7月19日、ブラジルはアマゾン川流域のジャングルで、まだ文明と接したことのない部族「最後の一人」と見られる50代?男性の映像が公開された。
もっとも文明未接触とはいえ、彼の場合は1995年にブラジル農家に仲間5人を殺されて一人きりになったということだから、全くの未接触とは言いがたい。
彼が(たぶん石斧で)木を切るこの短い映像を見て気づくのは――
彼が「あー」とか「やれやれ」とか「ふう」とか「暑い…」とか、いかにも誰もが口にしそうなセリフを、いやその他のどんな言葉も発していないように見えることだ。
(私なら絶対に言うと思う。)
これはアマゾン奥地の部族なら普通のことなのか、それとも23年もの一人暮らしで言葉を発することすら忘れてしまったのか、判断が付きがたい。
しかし、もし本当にずっと一人きりならば、独り言を言うようなクセのある人間はおそらく気が狂って死んでしまっているのだろう。
それとも人間は案外孤独には耐えられるもので、そうなったらそうなったで現代日本人も(少なくとも精神的には)同じように生きていけるのだろうか……
それにしても――
私には全然別の世界で生きる彼の心中を察することなどできないが、彼にもやっぱり「将来への不安」があるとは思う。
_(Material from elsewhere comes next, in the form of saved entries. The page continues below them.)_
Lemma merged_batch_appended (w : World) (out : DataFrame) :
  In out (merged_batch w) ->
  exists filename current_df sender_row,
    In filename (input_files_of w)
    /\ appended_from w (fst (load_sender_details w)) filename current_df sender_row out.
Proof.
  unfold merged_batch. intro H. apply in_flat_map in H.
  destruct H as [filename [Hf Hout]].
  apply contribution_appended in Hout. destruct Hout as [current_df [sender_row H]].
  now exists filename, current_df, sender_row.
Qed.

Lemma merged_batch_canonical (w : World) (out : DataFrame) :
  In out (merged_batch w) -> canonical_labels (columns out).
Proof.
  intro H. apply merged_batch_appended in H.
  destruct H as [filename [current_df [sender_row [_ H]]]].
  now apply appended_frame in H.
Qed.

Lemma canonical_labels_In (labels : list string) (c : string) :
  canonical_labels labels -> In c output_columns -> In c labels.
Proof.
  intros [times [-> Hone]] Hc. apply in_flat_map. exists c. split; [exact Hc|].
  specialize (Hone c Hc). destruct (times c); [lia|now left].
Qed.

(** *** How often a label occurs *)





















(** ** The address columns *)

Lemma get_matching_columns_In (df : DataFrame) (possible_names col : string) :
  In col (get_matching_columns df possible_names) <->
  In col (columns df)
  /\ exists name, In name (possible_names_of possible_names)
                  /\ lower (strip col) = lower name.
Proof.
  unfold get_matching_columns. rewrite in_flat_map. split.
  - intros [name [Hn Hin]]. apply filter_In in Hin. destruct Hin as [Hin Hm].
    split; [exact Hin|]. exists name. split; [exact Hn|].
    now apply String.eqb_eq.
  - intros [Hin [name [Hn Hm]]]. exists name. split; [exact Hn|].
    apply filter_In. split; [exact Hin|]. now apply String.eqb_eq.
Qed.

Lemma get_matching_columns_alias_order (df : DataFrame) (name : string)
  (names : list string) :
  flat_map (fun n => filter (col_matches n) (columns df)) (name :: names)
  = filter (col_matches name) (columns df)
    ++ flat_map (fun n => filter (col_matches n) (columns df)) names.
Proof. reflexivity. Qed.

(** C3, as the code has it: in every frame appended to the batch, when
    some address column matched, [AddreADD1] holds for each row the
    texts of the matched columns that are not empty (a missing value is
    empty), joined with a comma and a space and then trimmed.  The
    matched columns come alias by alias in the order of the alias list,
    and within one alias in table order; a column matched by several
    aliases comes once for each.  [get_matching_columns] returns exactly
    the columns whose trimmed, lowercased label equals a lowercased
    alias. *)
Theorem address_joined_in_alias_order (w : World) (out : DataFrame) :
  In out (merged_batch w) ->
  (exists filename current_df sender_row,
      appended_from w (fst (load_sender_details w)) filename current_df sender_row out
      /\ address_joined (renamed current_df) out)
  /\ (forall df possible_names col,
        In col (get_matching_columns df possible_names) <->
        In col (columns df)
        /\ exists name, In name (possible_names_of possible_names)
                        /\ lower (strip col) = lower name)
  /\ (forall df possible_names,
        get_matching_columns df possible_names =
        flat_map (fun name => filter (fun col => String.eqb (lower (strip col)) (lower name))
                                     (columns df))
                 (map strip (split_Or possible_names))).
Proof.
  intro Hout. split; [|split].
  - destruct (merged_batch_appended w out Hout)
      as [filename [current_df [sender_row [_ Happ]]]].
    exists filename, current_df, sender_row. split; [exact Happ|].
    now apply appended_frame in Happ.
  - apply get_matching_columns_In.
  - reflexivity.
Qed.

Lemma address_joined_in_alias_order_witness :
  In sample_appended (merged_batch (sample_world ["acme-1.txt"]))
  /\ exists filename current_df sender_row,
       appended_from (sample_world ["acme-1.txt"])
         (fst (load_sender_details (sample_world ["acme-1.txt"])))
         filename current_df sender_row sample_appended
       /\ address_joined (renamed current_df) sample_appended.
Proof.
  assert (H : In sample_appended (merged_batch (sample_world ["acme-1.txt"])))
    by (vm_compute; left; reflexivity).
  split; [exact H|].
  exact (proj1 (address_joined_in_alias_order (sample_world ["acme-1.txt"])
                  sample_appended H)).
Defined.

(** C3 as stated fails.  The input has the columns [Name], [add 2],
    [add 1], [Address], in that order.  The matcher returns [add 1]
    before [add 2] and [Address] twice, not the table order; and the
    first row, whose [Address] is missing, is written as
    [Flat 4, near 100 000], not as the claim's
    [near 100 000, Flat 4,]. *)
Lemma address_not_in_table_order :
  get_matching_columns sample_input address_columns
    = ["add 1"; "add 2"; "Address"; "Address"]
  /\ matching_in_table_order sample_input address_columns
     = ["add 2"; "add 1"; "Address"]
  /\ get_matching_columns sample_input address_columns
     <> matching_in_table_order sample_input address_columns
  /\ joined_as_claimed sample_input 0 = "near 100 000, Flat 4,"
  /\ exists output_file final_df,
       written (merge_customer_files (sample_world ["acme-1.txt"]) "/base")
         = Some (output_file, final_df)
       /\ getitem "AddreADD1" final_df
          = Done [Str "Flat 4, near 100 000";
                  Str ("MG Road 400" ++ LF ++ "001, Thane, Thane")]
       /\ getitem "AddreADD1" final_df
          <> Done [Str (joined_as_claimed sample_input 0);
                   Str (joined_as_claimed sample_input 1)].
Proof.
  split; [vm_compute; reflexivity|]. split; [vm_compute; reflexivity|].
  split; [vm_compute; discriminate|]. split; [vm_compute; reflexivity|].
  do 2 eexists. split; [vm_compute; reflexivity|].
  split; [vm_compute; reflexivity|]. vm_compute. discriminate.
Qed.

(** ** The branch that blanks the sender fields *)

Lemma quiet_app (a b : list LogMsg) : quiet (a ++ b) <-> quiet a /\ quiet b.
Proof. unfold quiet. rewrite forallb_app. apply andb_true_iff. Qed.

Lemma quiet_not_In (l : list LogMsg) (filename : string) :
  quiet l -> ~ In (NoSenderDetails filename) l.
Proof.
  unfold quiet. rewrite forallb_forall. intros H Hin.
  specialize (H _ Hin). discriminate.
Qed.

Lemma quiet_bind {A B : Type} (m : M A) (k : A -> M B) :
  quiet (fst m) -> (forall a, quiet (fst (k a))) -> quiet (fst (bind m k)).
Proof.
  intros Hm Hk. unfold bind. destruct m as [l [a|e]]; simpl in *; [|exact Hm].
  specialize (Hk a). destruct (k a) as [l' r]. simpl in *.
  apply quiet_app. now split.
Qed.

Lemma quiet_lift {A : Type} (o : outcome A) : quiet (fst (lift o)).
Proof. reflexivity. Qed.

Lemma quiet_ret {A : Type} (a : A) : quiet (fst (ret a)).
Proof. reflexivity. Qed.

Ltac quiet_steps :=
  repeat first
    [ apply quiet_lift
    | apply quiet_ret
    | reflexivity
    | apply quiet_bind; [|intro] ].

Lemma quiet_build_mapping (current_df : DataFrame) :
  quiet (snd (build_mapping current_df)).
Proof.
  unfold build_mapping.
  assert (H : forall entries acc, quiet (snd acc) ->
    quiet (snd (fold_left
      (fun acc entry =>
         match get_single_matching_column current_df (snd entry) with
         | Some source_col =>
             if negb (is_empty source_col)
             then (dict_set source_col (fst entry) (fst acc),
                   snd acc ++ [Mapped source_col (fst entry)])
             else acc
         | None => acc
         end) entries acc))).
  { induction entries as [|entry entries IH]; intros acc Hacc; [exact Hacc|].
    simpl. apply IH.
    destruct (get_single_matching_column current_df (snd entry)) as [c|]; [|exact Hacc].
    destruct (negb (is_empty c)); [|exact Hacc].
    simpl. apply quiet_app. now split. }
  now apply H.
Qed.

Lemma quiet_enrich (sender_row : DataFrame) (filename sheet_name base_filename : string)
  (current_df : DataFrame) :
  df_empty sender_row = false ->
  quiet (fst (enrich sender_row filename sheet_name base_filename current_df)).
Proof.
  intro Hrow. unfold enrich. quiet_steps.
  - rewrite map_columns_renamed. simpl. apply quiet_app. split; [|reflexivity].
    apply quiet_build_mapping.
  - unfold process_address_columns.
    destruct (get_matching_columns a0 address_columns); quiet_steps.
  - now rewrite add_sender_information_matched.
Qed.

Lemma quiet_after_read (w : World) (sender_details : DataFrame) (filename : string)
  (current_df : DataFrame) (sheet_name : string) :
  quiet (fst (after_read w sender_details filename current_df sheet_name)).
Proof.
  unfold after_read. quiet_steps.
  destruct (df_empty a0) eqn:Hrow; simpl; [reflexivity|].
  apply quiet_bind; [now apply quiet_enrich|intro; reflexivity].
Qed.

Lemma process_file_log (w : World) (sender_details : DataFrame) (st : LoopState)
  (filename : string) :
  exists l, loop_log (process_file w sender_details st filename)
            = loop_log st ++ ProcessingFile filename :: l
            /\ quiet l.
Proof.
  unfold process_file.
  destruct (read_input w filename) as [[current_df sheet_name]|msg] eqn:Hread.
  - pose proof (quiet_after_read w sender_details filename current_df sheet_name) as Hq.
    destruct (after_read w sender_details filename current_df sheet_name)
      as [l [[df|]|e]]; simpl in *.
    + exists (l ++ [SuccessfullyProcessed filename]).
      split; [now rewrite <- !app_assoc|]. apply quiet_app. now split.
    + exists l. split; [now rewrite <- !app_assoc|exact Hq].
    + exists (l ++ [ErrorProcessing filename e; Traceback]).
      split; [now rewrite <- !app_assoc|]. apply quiet_app. now split.
  - exists [msg; Traceback]. simpl. split; [now rewrite <- !app_assoc|].
    unfold read_input in Hread.
    destruct (endswith_any filename [".xlsx"; ".xls"]).
    + destruct (read_excel w filename); [discriminate|]. now injection Hread as <-.
    + destruct (read_csv w filename); [discriminate|]. now injection Hread as <-.
Qed.

Lemma process_files_log (w : World) (sender_details : DataFrame)
  (files : list string) (st : LoopState) :
  exists l, loop_log (process_files w sender_details files st) = loop_log st ++ l
            /\ quiet l
            /\ forall filename, In filename files -> In (ProcessingFile filename) l.
Proof.
  unfold process_files. revert st.
  induction files as [|f files IH]; intro st; simpl.
  - exists []. rewrite app_nil_r. repeat split. intros ? [].
  - destruct (IH (process_file w sender_details st f)) as [l [Hl [Hq Hin]]].
    destruct (process_file_log w sender_details st f) as [l1 [Hl1 Hq1]].
    exists (ProcessingFile f :: l1 ++ l). rewrite Hl, Hl1. split; [|split].
    + now rewrite <- app_assoc.
    + change (quiet ([ProcessingFile f] ++ l1 ++ l)).
      apply quiet_app. split; [reflexivity|]. apply quiet_app. now split.
    + intros filename [->|Hf]; [now left|].
      right. apply in_or_app. right. now apply Hin.
Qed.

Lemma quiet_city_rows (pin_df : list RefEntry) (cities pins : list cell)
  (rows : list nat) (st : DataFrame * nat * list LogMsg) :
  quiet (snd st) ->
  quiet (snd (fold_left (city_row pin_df cities pins) rows st)).
Proof.
  revert st. induction rows as [|i rows IH]; intros st Hst; [exact Hst|]. simpl.
  apply IH. destruct st as [[d n] lg]. unfold city_row.
  destruct ((negb (truthy (nth i cities NaN)) || cell_eqb (nth i cities NaN) (Str ""))
            && truthy (nth i pins NaN)); [|exact Hst].
  destruct (lookup_city pin_df (nth i pins NaN)); [exact Hst|].
  simpl in *. apply quiet_app. now split.
Qed.

Lemma quiet_process_pincodes_and_cities (df : DataFrame) (pin_df : list RefEntry) :
  quiet (fst (process_pincodes_and_cities df pin_df)).
Proof.
  unfold process_pincodes_and_cities. quiet_steps.
  - unfold process_pincodes. destruct (has_column "AddrePincode" df); quiet_steps.
  - unfold process_cities. destruct (has_column "AddreCity" a0); quiet_steps.
    unfold tell. simpl. now apply quiet_city_rows.
Qed.

Lemma write_output_log (w : World) (output_directory : string)
  (pin_df : list RefEntry) (st : LoopState) :
  exists l, run_log (write_output w output_directory pin_df st) = loop_log st ++ l
            /\ quiet l.
Proof.
  unfold write_output. destruct (merged_dataframes st) as [|f rest].
  - now exists [NoFilesProcessed].
  - assert (Hq : quiet (fst (final_df <- lift (concat (f :: rest)) ;;
                             process_pincodes_and_cities final_df pin_df))).
    { apply quiet_bind; [apply quiet_lift|].
      intro. apply quiet_process_pincodes_and_cities. }
    destruct (final_df <- lift (concat (f :: rest)) ;;
              process_pincodes_and_cities final_df pin_df) as [l [final|e]];
      simpl in *; eexists; (split; [reflexivity|]); apply quiet_app; now split.
Qed.

Lemma quiet_identify_columns (labels : list string) :
  quiet (fst (identify_columns labels)).
Proof.
  unfold identify_columns.
  destruct (exact_columns labels) as [p c].
  destruct (not_col p); destruct (partial_column "PIN" labels);
    destruct (not_col c); destruct (partial_column "CITY" labels);
    repeat match goal with
           | |- context [if ?b then _ else _] => destruct b
           | |- context [match ?x with _ => _ end] => destruct x
           end; reflexivity.
Qed.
自分が死ぬときは誰もそばにはいてくれず、「動けなくなって動物に生きたまま食べられる」最期を迎えるに違いないことは、やっぱり彼にもわかってるのではなかろうか。
さて、そして、彼がそんな最期を遂げるのは「こっちの世界」にもわかりきっているのだが――
それでも彼と接触して(ムリヤリにでも)救い出し、彼の部族の言語や伝承を記録しておかないというのは、本当にそれでいいものだろうか。
たぶん世の中の大部分の人は、「個人の意思を尊重して接触しないでおく」のが正しいことと思うだろう。
しかしそれは、ジャングルでの野垂れ死にを是認するということである。
(重ねて言うがおそらくは、彼は動物に生きたまま食われて死ぬのだ。)
遠い将来(そんなに遠くないかもしれない)、「最後の一人の日本人」が四国奥地の山中に生きているのが確認されたとして――
彼を放置して野垂れ死にさせるのは、いいことなのか悪いことなのか。
これは脳死問題にも匹敵する倫理的難問だと思われる。
しかしもう一つ確かなのは、アマゾン現住民だろうと日本人だろうと――
最後の一人が死んだとて、他の世界の大部分の人にはたいして関心のないことだ、ということだろう。
どこの部族やどの民族が絶えようと、それはただのニュースの一つである。
この世から誰がいなくなろうと、その誰かがいない世界が続くだけ――残った人たちにとっては、そんなのは「ただの現実」それも「あまり興味のない現実」に過ぎなくなる。